L’absence du carnaval a également mis à rude épreuve le tissu social de la ville. Pour de nombreux habitants, c’est beaucoup plus important que Noël; Les sociétés de carnaval se réunissent également régulièrement tout au long de l’année pour des sessions qui présentent des boissons, de la danse, du chant et d’autres spectacles.
«Le carnaval fait partie de Cologne, tout comme la cathédrale. C’est l’élixir de vie pour les habitants de Cologne », a déclaré Joachim Zöller, chirurgien et président de la plus ancienne société de carnaval de la ville, Die Grosse von 1823 («Le grand de 1823»).
Sa société de 500 membres s’est tournée vers les sessions en ligne, mais il ressent le tribut des interactions uniquement numériques. «Si cela se reproduit l’année prochaine, cela ne fonctionnera pas… vous ne devriez pas trop solliciter les gens», a-t-il déclaré.
L’histoire du carnaval est étroitement liée à la terre le long du Rhin sur laquelle Cologne est construite, et les anciens rituels refont surface dans les célébrations d’aujourd’hui. L’historien romain Tacitus a écrit en 98 après JC à propos du peuple germanique célébrant Nerthus, une déesse de la Terre-Mère, en traînant son effigie sur des charrettes en forme de bateau à travers le pays pour favoriser une bonne récolte. La statue a ensuite été brûlée, pour imiter la refonte des cycles naturels de mort et de renaissance.
Dans la Cologne moderne, une poupée de chiffon surnommée Nubbel est incendiée à la veille du mercredi des Cendres, après avoir servi de compagnon de boisson aux carnavaliers. Il symbolise désormais l’absolution des péchés, y compris les excès du carnaval, avant le début du Carême, une période de jeûne et de retenue.

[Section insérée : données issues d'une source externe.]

(* ===== verification/Gui.v ===== *)
(** * Gui: the window [__init__] builds

    [main] (620-623) creates the Tk root and a [TodoApp]; [__init__]
    (15-57) sets the window's title and size, builds the data structures
    and loads the file (Load.start), makes the main frame with its grid
    weights, calls the four [create_*_section] methods (59-159), wires
    [WM_DELETE_WINDOW] to [on_closing] and refreshes every view.

    The window is the state of this file: the widgets created so far
    (each with its kind, its options that matter and its parent), the
    attributes [self.<name>] that point at them, and the log of the Tk
    calls that configure them ([grid], [rowconfigure] and
    [columnconfigure], [bind], [yscrollcommand], [protocol], [title],
    [geometry]).  The methods are programs of the monad [GuiM], whose
    failure is [AttributeError] on an attribute name.  Fonts, paddings,
    [sticky] and figure sizes only change how the window looks and are
    left out.

    [update_displays_gui] is the refresh as the window sees it: it reads
    the attributes the four view methods read, in the code's order, and
    then shows Panel.update_displays.  The theorems: start-up never
    raises and shows the refresh of the loaded state; the attributes
    every callback reads exist; the widgets form a tree in which no two
    widgets share a grid cell. *)

From S2P Require Import Prelude Session Display Panel Load.

Module Gui.
Import Session Display Panel Load.

(** ** The window *)

(** The bound methods the widgets call. *)
Inductive command :=
  | CmdMarkCurrentDone | CmdMarkCurrentSkip | CmdMarkSelectedDone | CmdMarkSelectedSkip
  | CmdAddTask | CmdEditTask | CmdDeleteTask | CmdUndo | CmdRedo | CmdSaveData.

(** What a widget, a binding or the window manager calls back. *)
Inductive callback := OnCommand (c : command) | OnTaskSelect | OnClosing.

Inductive projection := Rectilinear | Polar.

(** The widgets of the window, with the options that carry behaviour:
    texts, commands, the variable a label shows, the widget a scrollbar
    scrolls, the figure a canvas draws and the projection of axes. *)
Inductive wkind :=
  | Root
  | Frame
  | LabelFrame (text : string)
  | Label (text : string)
  | VarLabel (var : nat)
  | StringVar
  | Button (text : string) (cmd : command)
  | Listbox (height : nat)
  | Scrollbar (target : nat)
  | TextArea (height width : nat)
  | Figure
  | Axes (fig : nat) (proj : projection)
  | FigureCanvas (fig : nat).

Record widget := mkWidget { w_kind : wkind; w_parent : option nat }.

Inductive axis := Row | Column.

(** The Tk calls that configure the window, in the order made. *)
Inductive tk_call :=
  | Title (s : string)
  | Geometry (s : string)
  | Grid (w row column : nat)
  | Weight (w : nat) (ax : axis) (index weight : nat)
  | Bind (w : nat) (sequence : string) (cb : callback)
  | YScroll (w scrollbar : nat)
  | Protocol (name : string) (cb : callback).

(** A widget is the position of its creation in [g_widgets]. *)
Record gui := mkGui {
  g_widgets : list widget;
  g_attrs : gmap string nat;
  g_calls : list tk_call
}.

Definition empty_gui : gui := mkGui [] ∅ [].

(** ** The monad of the construction *)

(** [inl a]: [AttributeError: 'TodoApp' object has no attribute a]. *)
Definition GuiM (A : Type) : Type := gui -> string + (A * gui).

#[export] Instance GuiM_ret : MRet GuiM := fun A x g => inr (x, g).
#[export] Instance GuiM_bind : MBind GuiM := fun A B f m g =>
  match m g with
  | inl a => inl a
  | inr (x, g') => f x g'
  end.

(** [W(parent, ...)]: a new widget. *)
Definition new_widget (k : wkind) (parent : option nat) : GuiM nat := fun g =>
  inr (length (g_widgets g), mkGui (g_widgets g ++ [mkWidget k parent]) (g_attrs g) (g_calls g)).

(** [self.a = w] *)
Definition setattr (a : string) (w : nat) : GuiM unit := fun g =>
  inr (tt, mkGui (g_widgets g) (<[a := w]> (g_attrs g)) (g_calls g)).

(** [self.a] *)
Definition getattr (a : string) : GuiM nat := fun g =>
  match g_attrs g !! a with
  | Some w => inr (w, g)
  | None => inl a
  end.

(** [self.a1], ..., [self.an] in turn. *)
Fixpoint getattrs (l : list string) : GuiM unit :=
  match l with
  | [] => mret tt
  | a :: l' => _ ← getattr a; getattrs l'
  end.

Definition tk (c : tk_call) : GuiM unit := fun g =>
  inr (tt, mkGui (g_widgets g) (g_attrs g) (g_calls g ++ [c])).

(** [w = W(parent, ...); w.grid(row=r, column=c)] *)
Definition place (k : wkind) (parent : nat) (r c : nat) : GuiM nat :=
  w ← new_widget k (Some parent);
  tk (Grid w r c);;
  mret w.

(** [self.a = W(parent, ...); self.a.grid(row=r, column=c)] *)
Definition place_attr (a : string) (k : wkind) (parent : nat) (r c : nat) : GuiM nat :=
  w ← new_widget k (Some parent);
  setattr a w;;
  tk (Grid w r c);;
  mret w.

(** ** The sections *)

(** [create_task_section] (59-120). *)
Definition create_task_section : GuiM unit :=
  mf ← getattr "main_frame";
  task_frame ← place (LabelFrame "Tasks Management") mf 0 0;
  tk (Weight task_frame Column 0 1);;
  current_task_frame ← place Frame task_frame 0 0;
  tk (Weight current_task_frame Column 1 1);;
  _ ← place (Label "Current Task:") current_task_frame 0 0;
  var ← new_widget StringVar None;
  setattr "current_task_var" var;;
  _ ← place_attr "current_task_label" (VarLabel var) current_task_frame 0 1;
  action_frame ← place Frame task_frame 1 0;
  _ ← place_attr "done_btn" (Button "Done (Current)" CmdMarkCurrentDone) action_frame 0 0;
  _ ← place_attr "skip_btn" (Button "Skip (Current)" CmdMarkCurrentSkip) action_frame 0 1;
  _ ← place_attr "done_selected_btn" (Button "Done (Selected)" CmdMarkSelectedDone) action_frame 0 2;
  _ ← place_attr "skip_selected_btn" (Button "Skip (Selected)" CmdMarkSelectedSkip) action_frame 0 3;
  list_frame ← place Frame task_frame 2 0;
  tk (Weight list_frame Column 0 1);;
  tk (Weight list_frame Row 0 1);;
  lb ← place_attr "task_listbox" (Listbox 8) list_frame 0 0;
  tk (Bind lb "<<ListboxSelect>>" OnTaskSelect);;
  sb ← place (Scrollbar lb) list_frame 0 1;
  tk (YScroll lb sb);;
  mgmt_frame ← place Frame task_frame 3 0;
  _ ← place (Button "Add Task" CmdAddTask) mgmt_frame 0 0;
  _ ← place (Button "Edit Task" CmdEditTask) mgmt_frame 0 1;
  _ ← place (Button "Delete Task" CmdDeleteTask) mgmt_frame 0 2;
  _ ← place (Button "Undo" CmdUndo) mgmt_frame 0 3;
  _ ← place (Button "Redo" CmdRedo) mgmt_frame 0 4;
  _ ← place (Button "Save Progress" CmdSaveData) mgmt_frame 0 5;
  tk (Weight task_frame Row 2 1).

Tout au long du Moyen Âge, le carnaval est devenu un moment où l’excès, la satire sociale et l’anarchie temporaire étaient tolérés. Les gens se régalaient des derniers articles tels que la viande et le beurre avant qu’ils ne pourrissent et deviennent rances – le carnaval vient du latin carne levare, ce qui signifie retirer la viande. Les masques et les costumes permettaient aux gens de rompre avec les normes sociales sans en subir les conséquences.
«Le carnaval est aussi un festival de perspectives changeantes», a déclaré Kuckelkorn. «Vous changez de perspective, vous vous habillez, vous vous glissez dans un rôle différent… c’est en quelque sorte un excellent instrument.

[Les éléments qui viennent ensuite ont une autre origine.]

(* ===== verification/Clock.v ===== *)
(** * Clock: [datetime.now()] as a sequence of readings

    The code never reads the clock once per action: every iteration of
    the loops of [calculate_daily_average] (439-445) and of the
    "Recent Daily Counts" block of [update_statistics_display]
    (425-430) calls [datetime.now()] afresh, the latter twice per line
    (the date at 427, the day name at 429).  Stats.v and Panel.v take
    one [today] for the whole loop.  This file models each call as its
    own reading, a day ordinal, and relates the two models:
    - with a clock that stays on one day the loops compute exactly what
      Stats.v computes (so the single-[today] model is the steady case);
    - if midnight passes between two iterations of the 30-day loop, its
      window counts one day twice, never sees the oldest day, and the
      average can differ from that of either day;
    - if midnight passes between lines 427 and 429, the line shows the
      next day's name beside the date.

    [datetime.now().isoformat()] (218), the [created] field of a new
    task, is modelled from CPython's [datetime.isoformat]; for the years
    1000 to 9999 its first ten characters are the [strftime('%Y-%m-%d')]
    key of the same reading, so [clock_of] turns one reading into the
    [Session.clock] the handlers take. *)

From Stdlib Require Import QArith.
From S2P Require Import Prelude Calendar Stats Session Panel.

Module Clock.
Import PyDate Stats Session Panel.
Local Open Scope Z_scope.

(** ** The loops with one reading per call *)

(** [for i in range(30): date = (datetime.now() - timedelta(days=i))
    .strftime('%Y-%m-%d')], the [i]-th call reading the day [nows !! i]. *)
Definition window_keys_now (nows : list Z) : list string :=
  imap (fun i o => date_key (o - Z.of_nat i)) nows.

(** [calculate_daily_average] (434-447) with its 30 readings. *)
Definition calculate_daily_average_now (d : gmap string Z) (nows : list Z) : Q :=
  if decide (d = ∅) then 0%Q
  else
    let '(total, days) := avg_loop d (window_keys_now nows) 0 0 in
    (inject_Z total / inject_Z (Z.max days 1))%Q.

(** The "Recent Daily Counts" lines (425-430): the [i]-th line reads the
    clock for its date, then again for its day name. *)
Definition recent_daily_counts_now (d : gmap string Z) (nows : list (Z * Z)) : list (string * string * Z) :=
  imap (fun i '(o_date, o_name) =>
          let date := date_key (o_date - Z.of_nat i) in
          (weekday_name (o_name - Z.of_nat i), date, default 0 (d !! date))) nows.

(** A clock that reads [today] for the first [j] of [n] calls and
    [today + 1] for the others: midnight passes between call [j - 1]
    and call [j]. *)
Definition rollover (today : Z) (j n : nat) : list Z :=
  replicate j today ++ replicate (n - j) (today + 1).

(** ** [isoformat] *)

(** What [datetime.now()] returns: the day and the time of day. *)
Record datetime := mkDatetime {
  dt_ord : Z; dt_hour : Z; dt_minute : Z; dt_second : Z; dt_microsecond : Z
}.

(** [%0wd] on a non-negative int. *)
Definition pad (w : nat) (v : Z) : string := zero_pad w (py_str_int v).

(** CPython's [datetime.isoformat()]: [YYYY-MM-DDTHH:MM:SS], with
    [.ffffff] only when the microsecond is not zero. *)
Definition isoformat (dt : datetime) : string :=
  let '(y, m, d) := ord2ymd (dt_ord dt) in
  pad 4 y +:+ "-" +:+ pad 2 m +:+ "-" +:+ pad 2 d +:+ "T" +:+
  pad 2 (dt_hour dt) +:+ ":" +:+ pad 2 (dt_minute dt) +:+ ":" +:+ pad 2 (dt_second dt) +:+
  (if dt_microsecond dt =? 0 then "" else "." +:+ pad 6 (dt_microsecond dt)).

(** One reading as the clock a handler takes: its day and [isoformat()]. *)
Definition clock_of (dt : datetime) : clock := mkClock (dt_ord dt) (isoformat dt).

(** ** Lemmas *)

Lemma imap_replicate {A B} (g : nat -> A -> B) n x :
  imap g (replicate n x) = map (fun i => g i x) (seq 0 n).
Proof.
  rewrite (imap_ext _ (fun i _ => g i x)).
  - by rewrite imap_seq_0, length_replicate.
  - intros i y Hy. by apply lookup_replicate in Hy as [-> _].
Qed.

Lemma window_keys_now_steady today n : window_keys_now (replicate n today) = window_keys today n.
Proof. unfold window_keys_now, window_keys. by rewrite imap_replicate. Qed.

Lemma window_keys_now_rollover today j n :
  (j <= n)%nat ->
  window_keys_now (rollover today j n) = window_keys today j ++ window_keys (today + 1 - Z.of_nat j) (n - j).
Proof.
  intros Hj. unfold window_keys_now, rollover. rewrite imap_app, !imap_replicate, length_replicate.
  f_equal. unfold window_keys. apply map_ext. intros i. f_equal. lia.
Qed.

Lemma elem_of_window_keys k today n : k ∈ window_keys today n <-> exists i, (i < n)%nat /\ k = date_key (today - Z.of_nat i).
Proof.
  unfold window_keys. rewrite list_elem_of_fmap. setoid_rewrite elem_of_seq.
  split; intros (i & ? & ?); exists i; naive_solver lia.
Qed.

Lemma weekday_name_next x : weekday_name (x + 1) <> weekday_name x.
Proof.
  unfold weekday_name. rewrite <- Z.add_assoc, (Z.add_comm 1 6), Z.add_assoc, <- Z.add_mod_idemp_l by lia.
  pose proof (Z.mod_pos_bound (x + 6) 7 ltac:(lia)) as Hr.
  assert (Hc : (x + 6) mod 7 = 0 \/ (x + 6) mod 7 = 1 \/ (x + 6) mod 7 = 2 \/ (x + 6) mod 7 = 3 \/
               (x + 6) mod 7 = 4 \/ (x + 6) mod 7 = 5 \/ (x + 6) mod 7 = 6) by lia.
  by repeat destruct Hc as [->|Hc]; [..|rewrite Hc].
Qed.

Lemma forallb_seqZ (f : Z -> bool) a n y : forallb f (seqZ a n) = true -> a <= y < a + n -> f y = true.
Proof. intros H Hy. apply forallb_forall with (x := y) in H; [done|]. apply list_elem_of_In, elem_of_seqZ. lia. Qed.

(** [%04d] and [%02d] print what [str] and [pad2] print on the years
    1000 to 9999 and on the numbers below 100, checked by evaluation. *)
Definition year_ok (y : Z) : bool :=
  String.eqb (pad 4 y) (py_str_int y) && (String.length (py_str_int y) =? 4)%nat.

Definition two_digits_ok (v : Z) : bool := String.eqb (pad 2 v) (pad2 v).

Lemma years_ok : forallb year_ok (seqZ 1000 9000) = true.
Proof. vm_compute. reflexivity. Qed.

Lemma two_digits_all_ok : forallb two_digits_ok (seqZ 0 100) = true.
Proof. vm_compute. reflexivity. Qed.

Lemma pad_year y : 1000 <= y <= 9999 -> pad 4 y = py_str_int y /\ String.length (py_str_int y) = 4%nat.
Proof.
  intros Hy. pose proof (forallb_seqZ year_ok 1000 9000 y years_ok ltac:(lia)) as H.
  apply andb_prop in H as [H1 H2]. split; [exact (proj1 (String.eqb_eq _ _) H1)|exact (proj1 (Nat.eqb_eq _ _) H2)].
Qed.

Lemma pad_two v : 0 <= v < 100 -> pad 2 v = pad2 v.
Proof. intros Hv. exact (proj1 (String.eqb_eq _ _) (forallb_seqZ two_digits_ok 0 100 v two_digits_all_ok ltac:(lia))). Qed.

(** For the years 1000 to 9999 [isoformat()] starts with the
    [strftime('%Y-%m-%d')] key of the same day. *)
Lemma isoformat_key dt y m d :
  ord2ymd (dt_ord dt) = (y, m, d) -> 1000 <= y <= 9999 ->
  exists rest, isoformat dt = date_key (dt_ord dt) +:+ rest /\ String.length (date_key (dt_ord dt)) = 10%nat.
Proof.
  intros Hymd Hy. pose proof (ord2ymd_valid (dt_ord dt)) as Hv. rewrite Hymd in Hv. destruct Hv as [Hm Hd].
  pose proof (days_in_month_le_31 y m) as H31. destruct (pad_year y Hy) as [Hp4 Hl4].
  unfold isoformat, date_key. rewrite Hymd, Hp4, !pad_two by lia. unfold strftime_Ymd.
  eexists. split; [rewrite !string_app_assoc; reflexivity|].
  rewrite !string_length_app, Hl4. simpl.
  rewrite (proj1 (pad2_spec m m ltac:(lia) ltac:(lia))), (proj1 (pad2_spec d d ltac:(lia) ltac:(lia))). done.
Qed.

(** ** Theorems *)

(** With a clock that stays on one day, the 30-day loop and the
    "Recent Daily Counts" loop, which call [datetime.now()] in every
    iteration, compute what the one-[today] model of Stats.v computes. *)
Lemma steady_clock_agrees d today :
  window_keys_now (replicate 30 today) = window_keys today 30 /\
  calculate_daily_average_now d (replicate 30 today) = calculate_daily_average d today /\
  recent_daily_counts_now d (replicate 7 (today, today)) = recent_daily_counts d today.
Proof.
  split_and!; [apply window_keys_now_steady| |].
  - unfold calculate_daily_average_now, calculate_daily_average. by rewrite window_keys_now_steady.
  - unfold recent_daily_counts_now, recent_daily_counts. by rewrite imap_replicate.
Qed.

(** C29: If midnight passes between two iterations of the 30-day loop of
    [calculate_daily_average] (after [j] of them), the window is the
    last [j] days of the old date followed by [30 - j] days counted from
    the new one: the day [today + 1 - j] is counted twice, and neither
    the new day nor the oldest day [today - 29] is counted. *)
Theorem midnight_window today j :
  (0 < j < 30)%nat ->
  window_keys_now (rollover today j 30) = window_keys today j ++ window_keys (today + 1 - Z.of_nat j) (30 - j) /\
  ~ NoDup (window_keys_now (rollover today j 30)) /\
  date_key (today + 1) ∉ window_keys_now (rollover today j 30) /\
  date_key (today - 29) ∉ window_keys_now (rollover today j 30).
Proof.
  intros Hj. rewrite window_keys_now_rollover by lia.
  assert (Hout : forall o, (o > today \/ o < today - 28) ->
            date_key o ∉ window_keys today j ++ window_keys (today + 1 - Z.of_nat j) (30 - j)).
  { intros o Ho [Hk|Hk]%elem_of_app; apply elem_of_window_keys in Hk as (i & Hi & Hk%date_key_inj); lia. }
  split_and!; [done| |apply Hout; lia|apply Hout; lia].
  intros (_ & Hdis & _)%NoDup_app. apply (Hdis (date_key (today - Z.of_nat (j - 1)))).
  - apply elem_of_window_keys. exists (j - 1)%nat. split; [lia|done].
  - apply elem_of_window_keys. exists 0%nat. split; [lia|]. f_equal. lia.
Qed.

(** Midnight after five iterations, on 2024-01-03 with one task done
    that day and three on 2023-12-30: the day 2023-12-30 is counted
    twice and the average is [7/3], where a clock on either day gives
    [2]. *)
Lemma midnight_window_witness :
  let d := <[date_key 738888 := 1]> (<[date_key 738884 := 3]> ∅) in
  ~ NoDup (window_keys_now (rollover 738888 5 30)) /\
  (calculate_daily_average_now d (rollover 738888 5 30) == 7 # 3)%Q /\
  (calculate_daily_average d 738888 == 2)%Q /\ (calculate_daily_average d 738889 == 2)%Q.
Proof.
  split; [apply (midnight_window 738888 5); lia|]. vm_compute. split_and!; reflexivity.
Defined.

(** C30: If midnight passes between the two [datetime.now()] calls of one
    "Recent Daily Counts" line (427 and 429), the line shows the date
    of the old day beside the name of the next one, which is never the
    weekday of that date. *)
Theorem midnight_mislabels_line d nows i day :
  nows !! i = Some (day, day + 1) ->
  recent_daily_counts_now d nows !! i =
    Some (weekday_name (day - Z.of_nat i + 1), date_key (day - Z.of_nat i), default 0 (d !! date_key (day - Z.of_nat i))) /\
  weekday_name (day - Z.of_nat i + 1) <> weekday_name (day - Z.of_nat i).
Proof.
  intros Hi. split; [|apply weekday_name_next].
  unfold recent_daily_counts_now. rewrite list_lookup_imap, Hi. simpl.
  by replace (day + 1 - Z.of_nat i) with (day - Z.of_nat i + 1) by lia.
Qed.

(** The first line read just before midnight of 2024-01-03 (a
    Wednesday) and its name just after: "Thursday (2024-01-03)". *)
Lemma midnight_mislabels_line_witness :
  recent_daily_counts_now ∅ [(738888, 738889)] !! 0%nat = Some ("Thursday", "2024-01-03", 0).
Proof.
  rewrite (proj1 (midnight_mislabels_line ∅ [(738888, 738889)] 0 738888 eq_refl)). vm_compute. reflexivity.
Defined.

(** The [created] stamp of a task added at a reading and the key its
    completion is counted under agree: for the years 1000 to 9999 the
    first ten characters of [isoformat()] are the
    [strftime('%Y-%m-%d')] key of the same reading. *)
Lemma created_matches_key dt y m d :
  ord2ymd (dt_ord dt) = (y, m, d) -> 1000 <= y <= 9999 ->
  String.substring 0 10 (now_iso (clock_of dt)) = date_key (now_ord (clock_of dt)).
Proof.
  intros Hymd Hy. destruct (isoformat_key dt y m d Hymd Hy) as (rest & Hiso & Hlen). simpl.
  rewrite Hiso, <- Hlen. apply substring_app_prefix.
Qed.

End Clock.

Mais cette année, la grande tradition de renverser le statu quo pendant quelques jours de chaos contrôlé a elle-même été renversée par la pandémie.
Pour certains dont les moyens de subsistance dépendent des célébrations, comme Belinda Krone, le résultat est des difficultés économiques.
«J’ai peur que plus de variantes [of the virus] arrivent au coin de la rue », dit-elle. «Et puis j’ai vraiment un problème.»